INSTRUCTIONS FOR THE TASK: Print the data below exactly, but only the lines from the one containing "Definition reported (a" down to the one containing "collect (pending ∖", inclusive.

THE DATA:
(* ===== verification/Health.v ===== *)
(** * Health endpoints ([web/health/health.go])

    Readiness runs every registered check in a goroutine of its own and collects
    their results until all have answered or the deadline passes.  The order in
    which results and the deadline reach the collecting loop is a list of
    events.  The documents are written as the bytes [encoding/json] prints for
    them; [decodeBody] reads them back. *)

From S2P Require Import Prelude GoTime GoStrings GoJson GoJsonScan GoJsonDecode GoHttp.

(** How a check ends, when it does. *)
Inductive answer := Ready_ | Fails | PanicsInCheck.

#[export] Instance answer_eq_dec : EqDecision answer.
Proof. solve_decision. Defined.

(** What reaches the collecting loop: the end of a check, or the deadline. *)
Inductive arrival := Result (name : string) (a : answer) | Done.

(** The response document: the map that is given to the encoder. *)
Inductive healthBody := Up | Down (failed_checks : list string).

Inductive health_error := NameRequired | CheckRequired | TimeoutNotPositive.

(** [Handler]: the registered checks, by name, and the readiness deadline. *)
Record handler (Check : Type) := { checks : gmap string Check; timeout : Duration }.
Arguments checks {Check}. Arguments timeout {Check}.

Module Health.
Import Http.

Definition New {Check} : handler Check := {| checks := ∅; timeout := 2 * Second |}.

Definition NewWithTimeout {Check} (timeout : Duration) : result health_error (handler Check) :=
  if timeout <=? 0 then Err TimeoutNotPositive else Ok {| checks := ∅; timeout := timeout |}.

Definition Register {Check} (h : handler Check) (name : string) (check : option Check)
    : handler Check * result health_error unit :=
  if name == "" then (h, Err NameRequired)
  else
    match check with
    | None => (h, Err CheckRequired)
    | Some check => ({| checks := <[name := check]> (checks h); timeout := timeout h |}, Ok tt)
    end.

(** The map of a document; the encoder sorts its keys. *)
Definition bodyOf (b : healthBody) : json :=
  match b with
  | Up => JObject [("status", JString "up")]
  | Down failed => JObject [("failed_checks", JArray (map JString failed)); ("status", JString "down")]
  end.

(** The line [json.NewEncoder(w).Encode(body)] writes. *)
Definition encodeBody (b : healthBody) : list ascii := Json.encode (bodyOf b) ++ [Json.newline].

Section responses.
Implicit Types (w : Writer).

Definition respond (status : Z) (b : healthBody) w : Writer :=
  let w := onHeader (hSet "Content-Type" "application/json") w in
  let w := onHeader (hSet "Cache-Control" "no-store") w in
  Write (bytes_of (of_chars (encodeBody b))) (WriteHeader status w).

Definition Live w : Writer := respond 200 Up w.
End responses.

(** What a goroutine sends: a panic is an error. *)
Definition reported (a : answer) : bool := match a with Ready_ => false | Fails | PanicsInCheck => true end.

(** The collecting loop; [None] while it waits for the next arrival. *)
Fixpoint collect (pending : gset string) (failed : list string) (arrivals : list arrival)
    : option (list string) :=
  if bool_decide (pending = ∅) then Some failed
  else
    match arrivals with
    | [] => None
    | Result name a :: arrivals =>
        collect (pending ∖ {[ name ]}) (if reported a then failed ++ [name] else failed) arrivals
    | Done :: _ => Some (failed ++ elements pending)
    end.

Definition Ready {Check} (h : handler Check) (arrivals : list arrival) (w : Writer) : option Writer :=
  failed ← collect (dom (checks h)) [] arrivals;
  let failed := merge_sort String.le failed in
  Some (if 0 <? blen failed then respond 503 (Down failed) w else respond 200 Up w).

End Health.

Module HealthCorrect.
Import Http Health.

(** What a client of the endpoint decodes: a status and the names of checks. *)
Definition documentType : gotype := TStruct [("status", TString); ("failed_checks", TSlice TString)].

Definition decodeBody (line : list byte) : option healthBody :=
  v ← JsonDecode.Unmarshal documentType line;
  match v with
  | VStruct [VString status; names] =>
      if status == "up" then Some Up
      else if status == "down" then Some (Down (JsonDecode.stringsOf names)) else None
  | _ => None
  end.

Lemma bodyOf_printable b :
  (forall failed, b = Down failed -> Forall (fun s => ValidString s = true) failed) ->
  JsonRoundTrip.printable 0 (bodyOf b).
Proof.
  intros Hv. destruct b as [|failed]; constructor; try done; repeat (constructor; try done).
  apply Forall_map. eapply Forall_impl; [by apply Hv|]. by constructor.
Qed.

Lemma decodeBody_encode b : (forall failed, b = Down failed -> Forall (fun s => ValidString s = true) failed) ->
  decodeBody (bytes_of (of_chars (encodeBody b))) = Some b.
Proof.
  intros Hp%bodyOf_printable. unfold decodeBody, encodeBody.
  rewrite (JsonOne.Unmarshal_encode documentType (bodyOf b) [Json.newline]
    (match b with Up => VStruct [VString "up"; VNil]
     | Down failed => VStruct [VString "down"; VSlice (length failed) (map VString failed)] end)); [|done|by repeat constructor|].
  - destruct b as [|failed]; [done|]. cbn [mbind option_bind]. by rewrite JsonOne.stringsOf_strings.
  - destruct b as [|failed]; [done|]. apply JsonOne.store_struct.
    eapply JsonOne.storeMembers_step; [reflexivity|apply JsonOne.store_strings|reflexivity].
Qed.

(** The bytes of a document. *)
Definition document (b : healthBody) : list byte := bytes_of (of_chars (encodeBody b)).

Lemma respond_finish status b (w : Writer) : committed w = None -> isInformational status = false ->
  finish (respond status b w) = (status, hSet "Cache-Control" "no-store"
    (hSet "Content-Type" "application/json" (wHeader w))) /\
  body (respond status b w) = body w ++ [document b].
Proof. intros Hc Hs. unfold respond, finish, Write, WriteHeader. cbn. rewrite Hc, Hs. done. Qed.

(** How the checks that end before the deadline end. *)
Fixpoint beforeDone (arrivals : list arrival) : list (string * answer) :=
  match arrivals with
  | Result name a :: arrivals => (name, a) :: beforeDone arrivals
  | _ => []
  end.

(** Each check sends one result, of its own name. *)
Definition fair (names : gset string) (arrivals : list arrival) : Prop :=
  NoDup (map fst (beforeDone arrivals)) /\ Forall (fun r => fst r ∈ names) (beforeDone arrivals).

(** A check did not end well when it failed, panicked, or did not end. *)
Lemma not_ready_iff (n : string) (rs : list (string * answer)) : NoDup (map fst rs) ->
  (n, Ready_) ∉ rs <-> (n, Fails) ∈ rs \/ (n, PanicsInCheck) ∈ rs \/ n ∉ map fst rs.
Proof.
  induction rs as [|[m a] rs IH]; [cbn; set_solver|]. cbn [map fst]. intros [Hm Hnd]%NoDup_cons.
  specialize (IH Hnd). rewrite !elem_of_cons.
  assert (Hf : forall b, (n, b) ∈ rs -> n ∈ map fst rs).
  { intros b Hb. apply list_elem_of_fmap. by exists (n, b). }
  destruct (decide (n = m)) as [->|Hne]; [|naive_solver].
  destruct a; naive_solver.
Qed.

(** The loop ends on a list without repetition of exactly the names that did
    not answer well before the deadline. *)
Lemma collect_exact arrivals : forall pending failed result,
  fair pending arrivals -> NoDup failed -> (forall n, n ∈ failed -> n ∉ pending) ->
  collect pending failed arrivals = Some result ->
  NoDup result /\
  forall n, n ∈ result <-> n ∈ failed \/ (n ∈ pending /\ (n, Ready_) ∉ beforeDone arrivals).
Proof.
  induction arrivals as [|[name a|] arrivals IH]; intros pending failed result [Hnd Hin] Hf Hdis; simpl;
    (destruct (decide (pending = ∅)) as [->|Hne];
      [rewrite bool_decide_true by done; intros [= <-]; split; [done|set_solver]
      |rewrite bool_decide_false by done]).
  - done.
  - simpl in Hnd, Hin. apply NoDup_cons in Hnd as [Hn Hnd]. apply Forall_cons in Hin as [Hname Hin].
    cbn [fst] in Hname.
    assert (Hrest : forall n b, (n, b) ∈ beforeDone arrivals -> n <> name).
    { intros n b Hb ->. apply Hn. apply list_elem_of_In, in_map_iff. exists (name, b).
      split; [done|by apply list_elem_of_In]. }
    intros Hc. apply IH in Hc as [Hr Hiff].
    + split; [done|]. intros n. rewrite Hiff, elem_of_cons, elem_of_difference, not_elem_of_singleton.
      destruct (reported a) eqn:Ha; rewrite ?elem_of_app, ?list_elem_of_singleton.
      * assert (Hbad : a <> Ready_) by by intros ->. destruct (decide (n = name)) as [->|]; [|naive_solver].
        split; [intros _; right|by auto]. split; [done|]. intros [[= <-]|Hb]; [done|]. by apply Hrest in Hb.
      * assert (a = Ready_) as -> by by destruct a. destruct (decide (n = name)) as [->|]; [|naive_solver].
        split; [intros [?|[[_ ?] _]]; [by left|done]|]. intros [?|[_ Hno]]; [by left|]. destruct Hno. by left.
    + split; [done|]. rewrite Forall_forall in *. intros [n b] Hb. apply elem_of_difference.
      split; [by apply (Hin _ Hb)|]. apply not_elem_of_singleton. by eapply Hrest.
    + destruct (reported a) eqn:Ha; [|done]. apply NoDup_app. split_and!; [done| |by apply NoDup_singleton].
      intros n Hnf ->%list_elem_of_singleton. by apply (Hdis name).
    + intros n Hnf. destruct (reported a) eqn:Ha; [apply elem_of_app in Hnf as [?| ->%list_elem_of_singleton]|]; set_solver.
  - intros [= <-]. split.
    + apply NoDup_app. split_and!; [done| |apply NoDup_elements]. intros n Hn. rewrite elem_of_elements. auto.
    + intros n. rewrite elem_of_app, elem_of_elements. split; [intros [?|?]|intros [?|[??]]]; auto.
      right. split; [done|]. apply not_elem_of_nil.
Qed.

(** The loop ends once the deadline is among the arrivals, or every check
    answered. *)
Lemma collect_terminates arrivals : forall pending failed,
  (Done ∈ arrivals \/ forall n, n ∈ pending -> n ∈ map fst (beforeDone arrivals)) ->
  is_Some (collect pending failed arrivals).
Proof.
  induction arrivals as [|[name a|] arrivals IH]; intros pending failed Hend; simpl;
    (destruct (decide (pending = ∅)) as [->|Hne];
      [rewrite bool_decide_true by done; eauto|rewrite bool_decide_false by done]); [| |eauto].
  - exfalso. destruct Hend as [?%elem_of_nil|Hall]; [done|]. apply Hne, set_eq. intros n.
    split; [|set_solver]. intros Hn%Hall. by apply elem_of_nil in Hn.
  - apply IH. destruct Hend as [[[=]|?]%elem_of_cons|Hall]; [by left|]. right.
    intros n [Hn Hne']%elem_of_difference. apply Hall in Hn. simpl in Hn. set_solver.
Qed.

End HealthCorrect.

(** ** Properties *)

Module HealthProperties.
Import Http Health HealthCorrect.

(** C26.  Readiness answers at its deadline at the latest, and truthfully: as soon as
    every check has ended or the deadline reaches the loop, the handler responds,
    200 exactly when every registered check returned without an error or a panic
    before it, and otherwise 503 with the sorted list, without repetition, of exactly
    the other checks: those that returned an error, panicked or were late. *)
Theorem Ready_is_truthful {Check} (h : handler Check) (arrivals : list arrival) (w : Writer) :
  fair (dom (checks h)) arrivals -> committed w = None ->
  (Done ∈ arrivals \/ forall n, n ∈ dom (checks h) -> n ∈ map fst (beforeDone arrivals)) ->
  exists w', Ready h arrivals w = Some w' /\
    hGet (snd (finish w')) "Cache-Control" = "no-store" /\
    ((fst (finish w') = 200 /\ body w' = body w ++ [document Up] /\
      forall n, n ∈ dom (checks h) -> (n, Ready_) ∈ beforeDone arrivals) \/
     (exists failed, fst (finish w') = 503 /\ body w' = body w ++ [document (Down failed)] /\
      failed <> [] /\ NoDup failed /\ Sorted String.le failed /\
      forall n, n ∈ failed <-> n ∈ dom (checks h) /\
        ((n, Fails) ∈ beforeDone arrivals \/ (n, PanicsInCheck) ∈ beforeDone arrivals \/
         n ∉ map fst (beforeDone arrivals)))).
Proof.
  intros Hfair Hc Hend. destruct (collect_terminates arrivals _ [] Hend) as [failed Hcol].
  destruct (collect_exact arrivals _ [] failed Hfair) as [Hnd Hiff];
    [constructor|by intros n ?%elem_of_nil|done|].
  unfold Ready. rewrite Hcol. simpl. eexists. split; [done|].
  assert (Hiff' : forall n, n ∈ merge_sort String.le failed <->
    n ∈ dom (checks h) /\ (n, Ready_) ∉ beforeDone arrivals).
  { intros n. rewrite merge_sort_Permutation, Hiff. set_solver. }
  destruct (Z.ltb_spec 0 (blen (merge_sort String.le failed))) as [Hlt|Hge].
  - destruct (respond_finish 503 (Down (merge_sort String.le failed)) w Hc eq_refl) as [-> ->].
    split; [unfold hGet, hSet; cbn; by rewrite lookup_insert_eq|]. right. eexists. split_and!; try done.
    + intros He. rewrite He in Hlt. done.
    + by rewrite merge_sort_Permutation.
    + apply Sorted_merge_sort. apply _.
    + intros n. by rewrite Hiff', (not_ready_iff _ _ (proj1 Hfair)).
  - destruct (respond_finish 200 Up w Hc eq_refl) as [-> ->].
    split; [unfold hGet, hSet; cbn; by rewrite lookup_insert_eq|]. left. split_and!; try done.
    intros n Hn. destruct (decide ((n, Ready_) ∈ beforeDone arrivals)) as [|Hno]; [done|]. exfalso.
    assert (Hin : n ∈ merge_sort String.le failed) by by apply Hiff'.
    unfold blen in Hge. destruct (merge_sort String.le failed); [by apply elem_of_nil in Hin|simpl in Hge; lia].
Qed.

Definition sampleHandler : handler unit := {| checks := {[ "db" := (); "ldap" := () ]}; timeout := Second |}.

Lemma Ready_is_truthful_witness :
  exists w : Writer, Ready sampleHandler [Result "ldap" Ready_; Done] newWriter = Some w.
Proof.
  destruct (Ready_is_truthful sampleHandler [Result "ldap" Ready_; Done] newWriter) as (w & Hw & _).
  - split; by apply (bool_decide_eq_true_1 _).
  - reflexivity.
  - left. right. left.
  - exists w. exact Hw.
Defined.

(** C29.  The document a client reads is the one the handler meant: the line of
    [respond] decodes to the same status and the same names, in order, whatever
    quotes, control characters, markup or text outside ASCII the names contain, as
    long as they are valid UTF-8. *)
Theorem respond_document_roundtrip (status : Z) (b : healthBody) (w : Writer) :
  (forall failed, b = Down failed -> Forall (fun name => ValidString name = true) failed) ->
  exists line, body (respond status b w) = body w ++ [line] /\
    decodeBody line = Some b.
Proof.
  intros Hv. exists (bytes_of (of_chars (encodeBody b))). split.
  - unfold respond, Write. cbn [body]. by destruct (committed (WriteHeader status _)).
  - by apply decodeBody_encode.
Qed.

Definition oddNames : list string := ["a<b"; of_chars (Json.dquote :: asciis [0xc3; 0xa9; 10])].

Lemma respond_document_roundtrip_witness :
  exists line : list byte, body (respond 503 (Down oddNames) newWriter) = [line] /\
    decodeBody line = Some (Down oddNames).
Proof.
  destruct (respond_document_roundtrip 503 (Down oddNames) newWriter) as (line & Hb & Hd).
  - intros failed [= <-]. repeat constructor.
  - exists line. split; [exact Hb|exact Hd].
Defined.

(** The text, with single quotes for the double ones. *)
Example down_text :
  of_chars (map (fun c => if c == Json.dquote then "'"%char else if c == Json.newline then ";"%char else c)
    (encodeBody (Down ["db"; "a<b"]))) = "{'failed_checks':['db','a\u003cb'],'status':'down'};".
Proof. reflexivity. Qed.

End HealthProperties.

SOLUTION TO THIS EXERCISE:
Definition reported (a : answer) : bool := match a with Ready_ => false | Fails | PanicsInCheck => true end.

(** The collecting loop; [None] while it waits for the next arrival. *)
Fixpoint collect (pending : gset string) (failed : list string) (arrivals : list arrival)
    : option (list string) :=
  if bool_decide (pending = ∅) then Some failed
  else
    match arrivals with
    | [] => None
    | Result name a :: arrivals =>
        collect (pending ∖ {[ name ]}) (if reported a then failed ++ [name] else failed) arrivals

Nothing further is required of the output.